Tried the Pinot w/ Casey Fri night, w/ very low expectations:
- KentRasmussenWnry PinotNoir Carneros (13%; kentrasmussenwinery.com/) Napa 1988: Dark color w/ some murky browning; strong smokey/rather Burgundian/mature PN/pencilly quite complex not at all tired nose; lightly tart pencilly/cedary/rather Burgundian fully mature PN some toasty/smokey/Fr.oak graceful/elegant slight metallic/aged gentle/smooth rather complex/Burgundian flavor w/ light gentle bit drying tannins; very long/lingering smoth/elegant/graceful quite Burgundian smokey/Fr.oak slight cherry/PN complex finish w/ light gentle tannins; not at all tired or dried out but a quite lovely fully mature quite Burgundian PN that is just quietly fading into the sunset. $20.30 (K)

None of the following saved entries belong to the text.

(* ===== verification/TaskQueue.v ===== *)
(** The task queue of lib/cuckoo/core/database.py: the life of a task, the scheduling
    query [fetch], and the queries on tasks and samples. *)
From S2P Require Import Prelude Database.
Open Scope Z_scope.

(** ** Changes of a row *)

Definition with_run (status : task_status) (started completed : option Z) (t : Task) : Task :=
  {| t_target := t_target t; t_category := t_category t; t_cape := t_cape t; t_timeout := t_timeout t;
     t_priority := t_priority t; t_custom := t_custom t; t_machine := t_machine t; t_package := t_package t;
     t_route := t_route t; t_tags_tasks := t_tags_tasks t; t_tags := t_tags t; t_options := t_options t;
     t_platform := t_platform t; t_memory := t_memory t; t_enforce_timeout := t_enforce_timeout t;
     t_clock := t_clock t; t_added_on := t_added_on t; t_started_on := started; t_completed_on := completed;
     t_status := status; t_statistics := t_statistics t; t_sample_id := t_sample_id t;
     t_machine_id := t_machine_id t; t_shrike_url := t_shrike_url t; t_shrike_refer := t_shrike_refer t;
     t_shrike_msg := t_shrike_msg t; t_shrike_sid := t_shrike_sid t; t_parent_id := t_parent_id t;
     t_tlp := t_tlp t; t_user_id := t_user_id t; t_username := t_username t |}.

Definition with_vm (vm : option string) (vm_id : option Z) (t : Task) : Task :=
  {| t_target := t_target t; t_category := t_category t; t_cape := t_cape t; t_timeout := t_timeout t;
     t_priority := t_priority t; t_custom := t_custom t; t_machine := vm; t_package := t_package t;
     t_route := t_route t; t_tags_tasks := t_tags_tasks t; t_tags := t_tags t; t_options := t_options t;
     t_platform := t_platform t; t_memory := t_memory t; t_enforce_timeout := t_enforce_timeout t;
     t_clock := t_clock t; t_added_on := t_added_on t; t_started_on := t_started_on t;
     t_completed_on := t_completed_on t; t_status := t_status t; t_statistics := t_statistics t;
     t_sample_id := t_sample_id t; t_machine_id := vm_id; t_shrike_url := t_shrike_url t;
     t_shrike_refer := t_shrike_refer t; t_shrike_msg := t_shrike_msg t; t_shrike_sid := t_shrike_sid t;
     t_parent_id := t_parent_id t; t_tlp := t_tlp t; t_user_id := t_user_id t; t_username := t_username t |}.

More Rasswirdle from TheBloodyPulpit:
- I had expected this Pinot to be totally dead. It was not. Just a little old lady in her dottage that is in the twilight of her yrs & quietly fading into the sunset. Both Casey & I were amazed that it still offered up some pleasure.

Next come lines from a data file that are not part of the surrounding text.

(** ** Deleting on the nodes *)

(** [nodes] is the table as the caller read it; the answer is whether the
    session of the caller was rolled back. A response of 400 or more is false. *)
Definition _delete_many (nodes : gmap Z dist_node) (node_id : Z) (ids : list string) : st (dist W) bool := fun s =>
  match nodes !! node_id with
  | None => (Raise KeyError, s)
  | Some node =>
      if bool_decide (n_name node = "master") then (Ok false, s)
      else try_all (let* code := world_call (http_delete_many node (String.concat "," ids)) in
                    sret ((code <? 400) && negb (code =? 200))) (sret true) s
  end.

(** [if (node_id, task_id) not in queue: queue.put(...)]. *)
Definition put_once (node_id task_id : Z) : st (dist W) unit :=
  smodify (on_cleaner_queue (fun q => if bool_decide ((node_id, task_id) ∈ q) then q else q ++ [(node_id, task_id)])).
Definition put_always (node_id task_id : Z) : st (dist W) unit := smodify (on_cleaner_queue (fun q => q ++ [(node_id, task_id)])).

(** One round of [remove_from_worker]: the queue by node, in the order the
    nodes first appear; the ids of a node are a set. *)
Definition group_step (details : list (Z * list Z)) (e : Z * Z) : list (Z * list Z) :=
  (fix go l := match l with
     | [] => [(e.1, [e.2])]
     | (n, ids) :: l' => if bool_decide (n = e.1) then (n, ids ++ [e.2]) :: l' else (n, ids) :: go l'
     end) details.
Definition remove_one (x : Z) (l : list Z) : list Z :=
  (fix go l := match l with [] => [] | y :: l' => if bool_decide (x = y) then l' else y :: go l' end) l.
Fixpoint delete_all (nodes : gmap Z dist_node) (details : list (Z * list Z)) : st (dist W) unit :=
  match details with
  | [] => sret tt
  | (n, ids) :: l => let* _ := _delete_many nodes n (str_int <$> remove_dups ids) in delete_all nodes l
  end.
Definition remove_round (nodes : gmap Z dist_node) : st (dist W) unit := fun s =>
  let q := cleaner_queue s in
  let s := on_cleaner_queue (fun _ => []) s in
  let s := on_t_is_none (fun m => fold_left (fun m e => alter (remove_one e.2) e.1 m) q m) s in
  delete_all nodes (fold_left group_step q []) s.

(** ** Fetching the reports *)

(** [node_fetch_tasks]: [[]] when the node cannot be asked. *)
Definition node_fetch_tasks (status : string) (node : dist_node) (since : option Z) : st (dist W) (list listed_task) :=
  try_all (let* r := world_call (http_list node status since) in
           if r.1 <? 400 then slift r.2 else sret [])
          (sret []).

(** [(task["id"], node.id) not in fetcher_queue.queue]: the queue holds pairs
    of a task and a node, and a number is no task. *)
Definition same_entry (k : Z * Z) (e : listed_task * Z) : bool := false.
Definition count_failure (name : string) : st (dist W) unit := smodify (on_dead_checks (fun m => <[name := default 0 (m !! name) + 1]> m)).
Definition note_check (node_id completed : Z) : st (dist W) unit :=
  smodify (on_dnodes (alter (fun n =>
    if match n_last_check n with None => true | Some c => c <? completed end
    then {| n_name := n_name n; n_url := n_url n; n_apikey := n_apikey n; n_enabled := n_enabled n; n_last_check := Some completed |} else n) node_id)).
(** One reported task of a node: what is left of the limit. *)
Definition fetch_step (node_id : Z) (name : string) (task : listed_task) (limit : nat) : st (dist W) nat := fun s =>
  match last_row (fun t => waiting node_id (r_id task) t && negb (d_deleted t)) s with
  | None => (do* put_always node_id (r_id task) in sret limit) s
  | Some _ =>
      if negb (bool_decide (r_id task ∈ default [] (current_queue s !! node_id))) && negb (existsb (same_entry (r_id task, node_id)) (fetcher_queue s)) then
        (do* smodify (on_fetcher_queue (fun q => q ++ [(task, node_id)])) in
         match r_completed_on task with
         | None => do* count_failure name in sret (S limit)
         | Some c => do* note_check node_id c in sret (S limit)
         end) s
      else (Ok limit, s)
  end.
(** The loop ends behind the 50th task whose date can be read. *)
Fixpoint fetch_tasks (node_id : Z) (name : string) (tasks : list listed_task) (limit : nat) : st (dist W) unit :=
  match tasks with
  | [] => sret tt
  | task :: tasks' =>
      let* limit' := fetch_step node_id name task limit in
      if bool_decide (limit' = 50%nat /\ limit = 49%nat /\ is_Some (r_completed_on task)) then sret tt
      else fetch_tasks node_id name tasks' limit'
  end.
(** One node in one round of [fetcher]; every third time all tasks are asked for. *)
Definition fetch_node (node_id : Z) : st (dist W) unit := fun s =>
  match dnodes s !! node_id with
  | None => (Ok tt, s)
  | Some node =>
      if n_enabled node then
        let s := on_dead_checks (fun m => if decide (is_Some (m !! n_name node)) then m else <[n_name node := 0]> m) s in
        let n := default 0 (last_checks s !! n_name node) + 1 in
        let s := on_last_checks (<[n_name node := if n =? 3 then 0 else n]>) s in
        let since := if n =? 3 then 0 else default 0 (n_last_check node) in
        (let* tasks := node_fetch_tasks "reported" node (Some since) in fetch_tasks node_id (n_name node) tasks 0) s
      else (Ok tt, s)
  end.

Kent started his wnry in 1986, making Chard & Pinot from his Estate vnyd deep into the Carneros in a tiny garage wnry on the property. When I did a visit w/ Kent, I took an instant liking to him. A sort of smallish man, he was wearing these bib overalls. He looked exactly like a little leprachaun that you could picture out in vnyd, leaning up against a vine, pipe in his mouth, smoking some of that funny stuff that winemakers smoke. We have had occasional interactions over the yrs. He now lives full time down in Berkeley.
I have, of course, followed Kent from the very start. Fell in love w/ his early wines and did a visit w/ him at his family vnyd deep into the Carneros, when his tiny wnry was located there. He specialized in Pinot & Chard grown on the Estate.
The early Rasmussen wines tended to be made in a reductive fashion and I started to coin the term the “Rasmussen stench”. But they always aged out of it and became beautiful wines.
Kent reminds me a lot of AdamTolmach. Neither are what you would call marketing geniuses. In fact, “anti-marketers” would be more accurate. Which is why his wines are not easy to find. He has no marketing program and I buy them only when I happen to stumble upon them on a retail shelf.
He also makes wine, from purchased grapes, under the Ramsay label, named after his wife, Celia Ramsay, a very highly regarded folk muscician in the EastBay area. And a tiny amount of wine under his Esoterica label, which I gather is no longer being made.
Great wines, great people…they should be better known.